YOUR GOAL =>
The lines from the start of the listing through the line containing "(key : string)" should be printed exactly, and no other lines should be printed.

===== INFORMATION =====

(** * JTAG TAP controller state machine and engine (scripts/jtag/jtag.py)

    A shallow embedding of [JtagState], [JtagStateMachine], [JtagController]
    and [JtagEngine].  Python objects are kept in explicit stores: a
    [JtagState] object is referred to by the key under which
    [JtagStateMachine.states] holds it (its name), and [BitSequence] objects
    live in a heap indexed by locations, so that aliasing between the engine
    cache and the arguments handed to the controller is visible. *)

From stdpp Require Import gmap strings list fin_maps.
From Stdlib Require Import ZArith Lia.

Open Scope string_scope.
Open Scope list_scope.

(** ** Exceptions and the state-and-exception monad *)

Inductive exn : Type :=
  | KeyError (key : string)
  | IndexError
  | AttributeError (attr : string)
  | NotImplementedError (msg : string)
  | JtagError (msg : string)
  | RecursionError
  | TransportError (msg : string).

Inductive res (A : Type) : Type :=
  | Ok (a : A)
  | Raise (e : exn).
Arguments Ok {A} a.
Arguments Raise {A} e.

Definition res_bind {A B} (r : res A) (k : A -> res B) : res B :=
  match r with
  | Ok a => k a
  | Raise e => Raise e
  end.

(** A method body: it reads and writes the object [S] it runs on; an
    exception leaves the writes done so far in place. *)
Definition M (S A : Type) : Type := S -> res A * S.

Definition ret {S A} (a : A) : M S A := fun s => (Ok a, s).
Definition raise {S A} (e : exn) : M S A := fun s => (Raise e, s).
Definition bind {S A B} (m : M S A) (k : A -> M S B) : M S B :=
  fun s => match m s with
           | (Ok a, s') => k a s'
           | (Raise e, s') => (Raise e, s')
           end.
Definition get {S} : M S S := fun s => (Ok s, s).
Definition gets {S A} (f : S -> A) : M S A := fun s => (Ok (f s), s).
Definition modify {S} (f : S -> S) : M S unit := fun s => (Ok tt, f s).
Definition lift_res {S A} (r : res A) : M S A := fun s => (r, s).

Declare Scope py_scope.
Delimit Scope py_scope with py.
Notation "'let*' x ':=' m 'in' k" := (bind m (fun x => k))
  (at level 10, x pattern, m at level 100, k at level 200) : py_scope.
Notation "m ';;' k" := (bind m (fun _ => k))
  (at level 100, k at level 200, right associativity) : py_scope.
Notation "'try*' x ':=' r 'in' k" := (res_bind r (fun x => k))
  (at level 10, x pattern, r at level 100, k at level 200) : py_scope.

=====

ANSWER TO THIS PROBLEM =>
(** * JTAG TAP controller state machine and engine (scripts/jtag/jtag.py)

    A shallow embedding of [JtagState], [JtagStateMachine], [JtagController]
    and [JtagEngine].  Python objects are kept in explicit stores: a
    [JtagState] object is referred to by the key under which
    [JtagStateMachine.states] holds it (its name), and [BitSequence] objects
    live in a heap indexed by locations, so that aliasing between the engine
    cache and the arguments handed to the controller is visible. *)

From stdpp Require Import gmap strings list fin_maps.
From Stdlib Require Import ZArith Lia.

Open Scope string_scope.
Open Scope list_scope.

(** ** Exceptions and the state-and-exception monad *)

Inductive exn : Type :=
  | KeyError (key : string)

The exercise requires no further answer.